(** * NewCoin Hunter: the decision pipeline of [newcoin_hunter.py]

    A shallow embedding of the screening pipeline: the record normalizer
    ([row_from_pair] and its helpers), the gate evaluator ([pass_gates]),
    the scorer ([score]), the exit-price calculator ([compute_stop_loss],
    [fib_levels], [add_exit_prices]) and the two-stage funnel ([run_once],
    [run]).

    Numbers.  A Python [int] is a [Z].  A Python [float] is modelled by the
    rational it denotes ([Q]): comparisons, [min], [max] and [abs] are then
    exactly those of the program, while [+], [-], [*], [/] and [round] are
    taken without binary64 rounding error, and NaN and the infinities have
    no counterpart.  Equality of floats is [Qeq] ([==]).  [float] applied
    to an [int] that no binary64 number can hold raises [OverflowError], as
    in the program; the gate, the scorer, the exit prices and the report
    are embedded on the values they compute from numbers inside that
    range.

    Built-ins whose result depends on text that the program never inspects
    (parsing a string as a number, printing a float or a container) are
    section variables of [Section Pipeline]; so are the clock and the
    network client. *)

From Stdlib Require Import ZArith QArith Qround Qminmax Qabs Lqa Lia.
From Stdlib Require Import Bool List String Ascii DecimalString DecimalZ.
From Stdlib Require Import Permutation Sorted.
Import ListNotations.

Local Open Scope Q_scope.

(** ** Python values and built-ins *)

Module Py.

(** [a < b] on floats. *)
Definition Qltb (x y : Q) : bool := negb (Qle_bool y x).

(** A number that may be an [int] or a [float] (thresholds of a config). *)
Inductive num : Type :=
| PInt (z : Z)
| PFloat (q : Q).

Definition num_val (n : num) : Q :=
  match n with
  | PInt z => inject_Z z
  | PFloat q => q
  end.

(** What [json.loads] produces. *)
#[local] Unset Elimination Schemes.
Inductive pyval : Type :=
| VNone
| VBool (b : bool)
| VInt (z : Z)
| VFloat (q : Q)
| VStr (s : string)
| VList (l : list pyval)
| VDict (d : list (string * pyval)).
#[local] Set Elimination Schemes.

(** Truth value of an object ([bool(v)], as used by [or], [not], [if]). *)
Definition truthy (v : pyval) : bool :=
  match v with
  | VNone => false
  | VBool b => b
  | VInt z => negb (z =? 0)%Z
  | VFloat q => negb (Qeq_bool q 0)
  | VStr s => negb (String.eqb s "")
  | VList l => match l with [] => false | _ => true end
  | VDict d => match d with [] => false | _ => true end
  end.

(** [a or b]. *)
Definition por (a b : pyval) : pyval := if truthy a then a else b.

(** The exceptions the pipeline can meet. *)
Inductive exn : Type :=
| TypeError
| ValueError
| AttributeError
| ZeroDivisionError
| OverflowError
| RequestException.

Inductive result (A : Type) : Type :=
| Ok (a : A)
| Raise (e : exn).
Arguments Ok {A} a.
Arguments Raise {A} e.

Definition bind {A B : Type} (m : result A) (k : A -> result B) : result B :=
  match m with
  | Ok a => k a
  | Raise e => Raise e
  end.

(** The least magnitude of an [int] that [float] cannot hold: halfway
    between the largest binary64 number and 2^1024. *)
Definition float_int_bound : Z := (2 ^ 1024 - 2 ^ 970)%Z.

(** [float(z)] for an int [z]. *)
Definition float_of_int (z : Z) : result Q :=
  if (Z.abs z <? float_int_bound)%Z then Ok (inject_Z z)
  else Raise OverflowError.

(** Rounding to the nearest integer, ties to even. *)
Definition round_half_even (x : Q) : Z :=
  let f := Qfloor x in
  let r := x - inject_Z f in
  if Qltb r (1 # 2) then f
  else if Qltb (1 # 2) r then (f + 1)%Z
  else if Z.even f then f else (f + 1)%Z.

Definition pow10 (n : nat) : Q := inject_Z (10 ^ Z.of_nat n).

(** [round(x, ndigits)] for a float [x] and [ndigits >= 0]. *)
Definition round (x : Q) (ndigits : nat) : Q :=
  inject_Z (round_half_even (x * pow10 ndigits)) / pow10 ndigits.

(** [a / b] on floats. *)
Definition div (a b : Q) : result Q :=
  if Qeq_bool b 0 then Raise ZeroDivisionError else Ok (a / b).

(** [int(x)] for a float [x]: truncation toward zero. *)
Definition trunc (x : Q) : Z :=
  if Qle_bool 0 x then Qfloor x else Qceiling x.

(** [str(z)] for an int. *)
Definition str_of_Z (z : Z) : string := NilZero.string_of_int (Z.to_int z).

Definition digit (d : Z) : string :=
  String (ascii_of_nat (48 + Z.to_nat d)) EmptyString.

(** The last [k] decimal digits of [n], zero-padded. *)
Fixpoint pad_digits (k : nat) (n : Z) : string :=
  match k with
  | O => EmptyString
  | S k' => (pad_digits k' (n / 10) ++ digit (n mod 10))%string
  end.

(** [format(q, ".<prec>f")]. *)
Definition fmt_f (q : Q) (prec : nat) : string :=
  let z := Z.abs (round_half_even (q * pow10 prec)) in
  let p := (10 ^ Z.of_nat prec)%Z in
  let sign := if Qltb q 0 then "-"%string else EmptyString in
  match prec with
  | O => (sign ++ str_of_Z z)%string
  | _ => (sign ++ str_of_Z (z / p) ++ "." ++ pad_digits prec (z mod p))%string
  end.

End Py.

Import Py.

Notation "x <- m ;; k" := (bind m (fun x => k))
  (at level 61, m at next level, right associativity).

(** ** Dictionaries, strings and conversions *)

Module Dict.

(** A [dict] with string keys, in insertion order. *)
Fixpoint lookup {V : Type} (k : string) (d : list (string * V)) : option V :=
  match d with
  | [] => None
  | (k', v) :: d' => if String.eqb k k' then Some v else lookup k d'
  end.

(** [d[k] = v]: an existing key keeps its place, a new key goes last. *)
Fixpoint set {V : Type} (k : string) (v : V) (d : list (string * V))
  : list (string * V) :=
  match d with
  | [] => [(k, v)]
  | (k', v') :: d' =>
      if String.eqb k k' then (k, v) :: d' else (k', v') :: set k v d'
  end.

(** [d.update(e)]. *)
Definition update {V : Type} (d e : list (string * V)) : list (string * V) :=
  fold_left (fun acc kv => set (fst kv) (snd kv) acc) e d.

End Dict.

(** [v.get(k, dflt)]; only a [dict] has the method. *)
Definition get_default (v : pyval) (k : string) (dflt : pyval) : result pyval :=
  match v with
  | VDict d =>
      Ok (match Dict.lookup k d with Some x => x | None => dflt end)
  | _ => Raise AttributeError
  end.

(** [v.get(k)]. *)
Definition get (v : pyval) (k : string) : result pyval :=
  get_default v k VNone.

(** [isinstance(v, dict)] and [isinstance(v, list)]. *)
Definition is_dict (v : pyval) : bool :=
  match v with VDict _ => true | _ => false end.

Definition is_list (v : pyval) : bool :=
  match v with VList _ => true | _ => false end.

*Exercise objective*
Give back the lines of the data exactly as they are written, from the first line through the line containing "rational it denotes".

*Task response*
(** * NewCoin Hunter: the decision pipeline of [newcoin_hunter.py]

    A shallow embedding of the screening pipeline: the record normalizer
    ([row_from_pair] and its helpers), the gate evaluator ([pass_gates]),
    the scorer ([score]), the exit-price calculator ([compute_stop_loss],
    [fib_levels], [add_exit_prices]) and the two-stage funnel ([run_once],
    [run]).

    Numbers.  A Python [int] is a [Z].  A Python [float] is modelled by the
    rational it denotes ([Q]): comparisons, [min], [max] and [abs] are then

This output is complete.